# Photoperiod...night okay? (ambient light concern)



## psalm18.2 (Oct 16, 2010)

I'm new at this myself. I have my lights on from 12noon to 12midnight. So I guess this would be night time photoperiod. As long as the fish have some dark time to sleep why not?


----------



## zenche (Feb 9, 2011)

psalm18.2 said:


> I'm new at this myself. I have my lights on from 12noon to 12midnight. So I guess this would be night time photoperiod. As long as the fish have some dark time to sleep why not?


heh, right now i'm not even concerned about the fish...just the plants. just wanted to make sure the ambient light isn't going to mess with things as it potentially becomes 18hrs of light (12 ambient, 6 T5HO).

will figure out fish later.


----------



## Loop (Jan 8, 2011)

I was just questioning this to myself the other day. I moved my tank to my bedroom, and it's 12ft away, directly across the room, from a window. No direct beam of light hitting it, but the whole room, and tank, get lit up pretty well all day long. Then my lights run from 5pm-1am. (Yeah, I use my tank as a nightlight! So what!) So far I haven't noticed any problems, but it hasn't even been set up there for 2 weeks yet.


----------



## zenche (Feb 9, 2011)

hehe, i knew i couldnt possibly be the only person who had this question..

searched for ambient, night photoperiod, etc and didn't really see a clear thread on this matter. hopefully someone can help us answer this


----------



## Loop (Jan 8, 2011)

zenche said:


> hehe, i knew i couldnt possibly be the only person who had this question..
> 
> searched for ambient, night photoperiod, etc and didn't really see a clear thread on this matter. hopefully someone can help us answer this


I have to believe a lot of people do this. Why would you have the lights on all day when your most likely not home, and stare at a dark tank at night? Makes no sense.


----------



## scapegoat (Jun 3, 2010)

perhaps set up some moonlight? Not knowing how much light your tank is getting it would seem that you may not want to be running the lights at night as well as giving them sunlight (indirect or not)

personally... i don't know, my tank is in the basement so it's dark during the day and at night so i do two photoperiods.


----------



## Jadelin (Sep 30, 2009)

If the ambient light entering your tank is less than 1 wpg gallon when it's not going to have any effect. No plants can grow in less than 1 wpg. So basically no matter how bright your ambient light is, as long as there is no direct sunlight the level of light will be too low for the plants to use it. 
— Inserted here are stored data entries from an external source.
(** [NewManager]; [envStorePath] is [os.Getenv("PROFILE_STORE_PATH")]. *)
Definition NewManager (envStorePath : string) (f : file) : Manager :=
  let storePath0 :=
    if String.eqb envStorePath "" then ".aws-local-dashboard-profiles.json"
    else envStorePath in
  let available := checkCredentialsWithEnv None in
  let m := {| profiles := ∅;
              activeID := if available then "system" else "";
              systemAvailable := available;
              nextID := 1;
              storePath := storePath0 |} in
  (loadFromDisk m f).1.

(** The calls that change a manager. *)
Inductive op :=
| OpAdd (name accessKey secretKey sessionToken region : string) (order : list Profile)
| OpSelect (id : string) (order : list Profile).

Definition step (m : Manager) (o : op) : outcome :=
  match o with
  | OpAdd name accessKey secretKey sessionToken region order =>
      (AddAndActivateProfile m name accessKey secretKey sessionToken region order).1
  | OpSelect id order => SetActiveProfile m id order
  end.

Definition rangeOrder (o : op) : list Profile :=
  match o with
  | OpAdd _ _ _ _ _ order => order
  | OpSelect _ order => order
  end.

(** A manager as it is after start-up and any calls. *)
Definition after (envStorePath : string) (f : file) (ops : list op) : Manager :=
  fold_left (fun m o => manager (step m o)) ops (NewManager envStorePath f).

(** Every profile is filed under its own identifier and has both
    credentials. *)
Definition usable (ps : gmap string Profile) : Prop :=
  forall id p, ps !! id = Some p ->
    ID p = id /\ AccessKeyID p <> "" /\ SecretAccessKey p <> "".
(** * fitCRM: a shallow embedding of [main.js]

    The client manager keeps an array of client records, mirrors it into
    one [localStorage] item as JSON, validates the form before every
    mutation and shows randomly chosen exercises on the detail page.

    Conventions of the embedding.
    - A JavaScript string is a [string]: one [ascii] per UTF-16 code unit,
      which covers the code units U+0000..U+00FF.
    - Numbers that the program uses as integers (ids, epoch milliseconds,
      array indices) are [Z] or [nat].
    - The handlers registered in the [DOMContentLoaded] callback close over
      [clients], [editingId] and [currentViewedId]; here they are functions
      on an explicit [App] state, which also carries the form fields, the
      [localStorage] item and the trace of user-visible effects
      ([alert], [confirm], [console.*], table renders, navigation).
    - [Date.now()], the local time-zone offset, the answer to [confirm] and
      the values of [Math.random()] are inputs of the handlers. *)

From Stdlib Require Import ZArith List String Ascii Bool Lia Arith QArith Qround FinFun.
From Equations Require Import Equations.
Import ListNotations.

Local Open Scope string_scope.
Local Open Scope Z_scope.

(** ** JavaScript string primitives *)

Module JSString.

(** [!s] for a string [s]: the empty string is the only falsy string. *)
Definition falsy (s : string) : bool :=
  match s with EmptyString => true | _ => false end.

Definition truthy (s : string) : bool := negb (falsy s).

(** [a || b] on strings. *)
Definition or_else (a b : string) : string := if truthy a then a else b.

(** WhiteSpace and LineTerminator code units below U+0100: TAB, LF, VT, FF,
    CR, SP and NBSP.  This is both what [trim] strips and what [\s]
    matches. *)
Definition isWhiteSpace (c : ascii) : bool :=
  let n := nat_of_ascii c in
  (((9 <=? n) && (n <=? 13)) || (n =? 32) || (n =? 160))%nat.

Definition isDigit (c : ascii) : bool :=
  let n := nat_of_ascii c in ((48 <=? n) && (n <=? 57))%nat.

Fixpoint trimStart (s : string) : string :=
  match s with
  | EmptyString => EmptyString
  | String c r => if isWhiteSpace c then trimStart r else s
  end.

Fixpoint trimEnd (s : string) : string :=
  match s with
  | EmptyString => EmptyString
  | String c r =>
      let r' := trimEnd r in
      if isWhiteSpace c && falsy r' then EmptyString else String c r'
  end.

(** [s.trim()] *)
Definition trim (s : string) : string := trimEnd (trimStart s).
Also, having too much light is basically never a problem for plants; it is the other problems it causes that make us have a set lighting period. Too much light leads to too much algae, but ambient room light is not enough for even algae to grow. The other reason for shutting the light off is that fishes need a time to rest. So as long as your fish have a period of time with no light, everything should be fine.
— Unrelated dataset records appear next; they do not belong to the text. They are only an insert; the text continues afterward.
(** * Career recommendation engine: skill-gap analysis, ranking, learning paths

    A shallow embedding of [career_recommendation_system.py]
    (class [CareerRecommendationEngine]) together with the properties of
    its three public methods.

    Conventions of the embedding.
    - A Python [str] is a [string]; a character is a code point below 256.
    - A Python [dict] is an association list in insertion order; its keys
      are distinct ([dict_wf]), and a lookup returns the first entry of a
      key, so no property below needs that assumption.
    - A Python [set] is the list of its elements in iteration order.  That
      order is chosen by the interpreter (string hashes are salted per
      process), so it is a parameter of the development ([set_order]).
    - A call either returns a value or raises: type [outcome].
    - [len(a) / len(b) * 100] is computed in exact rational arithmetic and
      the scikit-learn kernels in exact real arithmetic; floating-point
      rounding is not modelled, and no bound that rounding can break (a
      similarity of at most 1) is stated.
    - [numpy.argsort] is a parameter constrained by its documented
      contract (the default sort kind is not stable); a stable instance is
      given for concrete evaluation.
    - The list comprehension of line 119 ([required_skills_lower]) is never
      read and is left out. *)

From Stdlib Require Import String Ascii List Bool Arith PeanoNat ZArith QArith.
From Stdlib Require Import Reals Lia Lra Permutation Sorted DecimalString.
Import ListNotations.

Open Scope string_scope.
Open Scope list_scope.
Open Scope nat_scope.

(** ** Outcomes of a call *)

(** [ValueError], [IndexError], [KeyError] and [ZeroDivisionError] are the
    exceptions the interpreter and the libraries can raise on the modelled
    paths.  [UnknownCareer], [InvalidArgument] and [ModelError] are the
    error kinds named by the specification; no [raise] statement of the
    source produces them. *)
Inductive exn : Type :=
| ValueError | IndexError | KeyError | ZeroDivisionError
| UnknownCareer | InvalidArgument | ModelError.

Inductive outcome (A : Type) : Type :=
| Returns (a : A)
| Raises (e : exn).
Arguments Returns {A} a.
Arguments Raises {A} e.

Definition bind {A B : Type} (m : outcome A) (k : A -> outcome B) : outcome B :=
  match m with
  | Returns a => k a
  | Raises e => Raises e
  end.

Notation "x <- m ;; k" := (bind m (fun x => k))
  (at level 61, m at next level, right associativity).

(** ** Python strings *)

Module PyStr.

Definition code (c : ascii) : nat := nat_of_ascii c.

(** [str.isspace] on one character, code points below 256. *)
Definition isspace (c : ascii) : bool :=
  let n := code c in
  ((9 <=? n) && (n <=? 13)) || ((28 <=? n) && (n <=? 32))
  || (n =? 133) || (n =? 160).

(** Upper-case letters: A-Z and the Latin-1 capitals except the
    multiplication sign. *)
Definition isupper (c : ascii) : bool :=
  let n := code c in
  ((65 <=? n) && (n <=? 90))
  || ((192 <=? n) && (n <=? 222) && negb (n =? 215)).

Definition lower_char (c : ascii) : ascii :=
  if isupper c then ascii_of_nat (code c + 32) else c.

(** [s.lower()] *)
Fixpoint lower (s : string) : string :=
  match s with
  | EmptyString => EmptyString
  | String c r => String (lower_char c) (lower r)
  end.

Fixpoint lstrip (s : string) : string :=
  match s with
  | EmptyString => EmptyString
  | String c r => if isspace c then lstrip r else s
  end.

Fixpoint rstrip (s : string) : string :=
  match s with
  | EmptyString => EmptyString
  | String c r =>
      let r' := rstrip r in
      if isspace c && (r' =? "")%string then EmptyString else String c r'
  end.

(** [s.strip()] *)
Definition strip (s : string) : string := rstrip (lstrip s).

(** [needle in hay] on strings: substring test. *)
Fixpoint contains (needle hay : string) : bool :=
  match hay with
  | EmptyString => prefix needle EmptyString
  | String _ r => prefix needle hay || contains needle r
  end.

(** [sep.join(l)] *)
Definition join (sep : string) (l : list string) : string := String.concat sep l.

(** [str(n)] for a non-negative integer. *)
Definition str_of_nat (n : nat) : string :=
  NilEmpty.string_of_uint (Nat.to_uint n).

End PyStr.

(** ** Lists, dictionaries and slices *)

(** [l[i]] for a non-negative index. *)
Definition py_index {A : Type} (l : list A) (i : nat) : outcome A :=
  match nth_error l i with
  | Some a => Returns a
  | None => Raises IndexError
  end.

(** [l[:k]]: a negative bound counts from the end. *)
Definition slice_to {A : Type} (l : list A) (k : Z) : list A :=
  if (0 <=? k)%Z then firstn (Z.to_nat k) l
  else firstn (length l - Z.to_nat (- k)) l.

(** [x in l] where [l] enumerates a collection of strings. *)
Definition str_mem (x : string) (l : list string) : bool :=
  existsb (String.eqb x) l.

Section Dict.
Context {V : Type}.

Definition dict : Type := list (string * V).

Fixpoint dict_get (d : dict) (k : string) : option V :=
  match d with
  | [] => None
  | (k', v) :: rest => if (k' =? k)%string then Some v else dict_get rest k
  end.

(** [k in d] *)
Definition dict_mem (d : dict) (k : string) : bool :=
  match dict_get d k with Some _ => true | None => false end.

(** [d[k]] *)
Definition dict_getitem (d : dict) (k : string) : outcome V :=
  match dict_get d k with
  | Some v => Returns v
  | None => Raises KeyError
  end.

(** [list(d.keys())] *)
Definition dict_keys (d : dict) : list string := map fst d.

Definition dict_wf (d : dict) : Prop := NoDup (dict_keys d).
End Dict.
Arguments dict V : clear implicits.

(** [len(a) / len(b)]: true division of two lengths. *)
Definition truediv (a b : nat) : outcome Q :=
  match b with
  | O => Raises ZeroDivisionError
  | S _ => Returns (Z.of_nat a # Pos.of_nat b)
  end.

(** ** The interpreter and numpy as parameters *)

Class PyRuntime : Type := {
  (** iteration order of [set(l)] *)
  set_order : list string -> list string;
  (** [numpy.argsort(xs)] *)
  argsort : list R -> list nat
}.

(** What the language and numpy guarantee about them: a set holds each
    element of [l] once, and [argsort] returns the indices of [xs] rearranged
    so that the values they select are in ascending order. *)
Class PyRuntimeOk (rt : PyRuntime) : Prop := {
  set_order_nodup : forall l, NoDup (set_order l);
  set_order_in : forall l x, In x (set_order l) <-> In x l;
  argsort_perm : forall xs, Permutation (argsort xs) (seq 0 (length xs));
  argsort_sorted :
    forall xs, Sorted Rle (map (fun i => nth i xs 0%R) (argsort xs))
}.


(** ** scikit-learn: [TfidfVectorizer] and [cosine_similarity]

    The vectorizer is used with its default settings: the text is
    lower-cased, tokens are the maximal runs of two or more word characters
    (pattern [\b\w\w+\b]), the vocabulary is the sorted set of tokens of the
    fitted corpus, weights are [tf * (ln ((1 + n) / (1 + df)) + 1)] and rows
    are scaled to unit Euclidean length, a row of norm zero being left as it
    is. *)

Module Sklearn.

(** [\w] on code points below 256. *)
Definition is_word_char (c : ascii) : bool :=
  let n := PyStr.code c in
  ((48 <=? n) && (n <=? 57)) || ((65 <=? n) && (n <=? 90)) || (n =? 95)
  || ((97 <=? n) && (n <=? 122))
  || (n =? 170) || (n =? 178) || (n =? 179) || (n =? 181) || (n =? 185)
  || (n =? 186) || ((188 <=? n) && (n <=? 190))
  || ((192 <=? n) && (n <=? 214)) || ((216 <=? n) && (n <=? 246))
  || (248 <=? n).

(** A finished run of word characters is a token when it has two or more
    characters. *)
Definition emit (run : string) : list string :=
  if 2 <=? String.length run then [run] else [].

(** Scan [s]; [run] is the run of word characters read so far. *)
Fixpoint split_words (s : string) (run : string) : list string :=
  match s with
  | EmptyString => emit run
  | String c r =>
      if is_word_char c then split_words r (run ++ String c EmptyString)
      else emit run ++ split_words r EmptyString
  end.

Definition tokenize (text : string) : list string :=
  split_words (PyStr.lower text) EmptyString.

(** [sorted(...)] on strings, by code point. *)
Fixpoint insert_sorted (x : string) (l : list string) : list string :=
  match l with
  | [] => [x]
  | y :: r => if String.leb x y then x :: l else y :: insert_sorted x r
  end.

Definition sorted (l : list string) : list string :=
  fold_right insert_sorted [] l.

Definition dot (u v : list R) : R :=
  fold_right Rplus 0%R (map (fun p => (fst p * snd p)%R) (combine u v)).

Definition l2norm (u : list R) : R := sqrt (dot u u).

(** [normalize(X)] on one row: a zero norm is replaced by one. *)
Definition normalize (u : list R) : list R :=
  let n := l2norm u in
  if Req_dec_T n 0%R then u else map (fun x => (x / n)%R) u.

(** The fitted state: vocabulary and one idf weight per vocabulary term. *)
Record TfidfVectorizer : Type := {
  vocabulary_ : list string;
  idf_ : list R
}.

(** Number of documents in which [t] occurs. *)
Definition doc_freq (docs : list (list string)) (t : string) : nat :=
  List.length (filter (fun d => str_mem t d) docs).

Definition idf_weight (n df : nat) : R :=
  (ln (INR (1 + n) / INR (1 + df)) + 1)%R.

(** Term counts of one document over the vocabulary. *)
Definition count_row (vocab : list string) (doc : list string) : list R :=
  map (fun t => INR (count_occ string_dec doc t)) vocab.

Definition tfidf_row (v : TfidfVectorizer) (doc : list string) : list R :=
  normalize
    (map (fun p => (fst p * snd p)%R)
         (combine (count_row (vocabulary_ v) doc) (idf_ v))).

(** [vectorizer.transform(raw_documents)] *)
Definition transform (v : TfidfVectorizer) (raw_documents : list string)
  : list (list R) :=
  map (fun text => tfidf_row v (tokenize text)) raw_documents.

(** [vectorizer.fit(raw_documents)]; an empty vocabulary is a [ValueError]. *)
Definition fit (raw_documents : list string) : outcome TfidfVectorizer :=
  let docs := map tokenize raw_documents in
  let vocab := sorted (nodup string_dec (List.concat docs)) in
  match vocab with
  | [] => Raises ValueError
  | _ :: _ =>
      Returns {| vocabulary_ := vocab;
                 idf_ := map (fun t => idf_weight (List.length docs)
                                                  (doc_freq docs t)) vocab |}
  end.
Basically, if you had a planted tank in a room with lots of ambient light but had no lighting on the tank, would the plants survive? No they wouldn't. So that level of light won't have any effect on them.


----------



## zenche (Feb 9, 2011)

Awesome - that was nice perspective...need to learn to think like that. thanks jadelin!


----------



## psalm18.2 (Oct 16, 2010)

Loop said:


> I have to believe a lot of people do this. Why would you have the lights on all day when your most likely not home, and stare at a dark tank at night? Makes no sense.


True!


----------



## zenche (Feb 9, 2011)

^

yes, but what i've been doing is having the lights on for 7 hrs during the day, and on for the 3-4 hours at night when i'm in the living room to enjoy the tank.


----------



## shortsboy (Feb 6, 2011)

My photoperiod is 2-10 pm for that exact reason... I as getting a bit of an algae problem, but that was more a matter of too long a photoperiod, rather than any sunlight messing it up. All my fish are happy and healthy and plants are doing well.


----------



## chad320 (Mar 7, 2010)

3pm-2am on the tank in my sig. No problems at all. Ive done this for years like that.


----------



## zenche (Feb 9, 2011)

oh man, i can't wait to get my plants in....


----------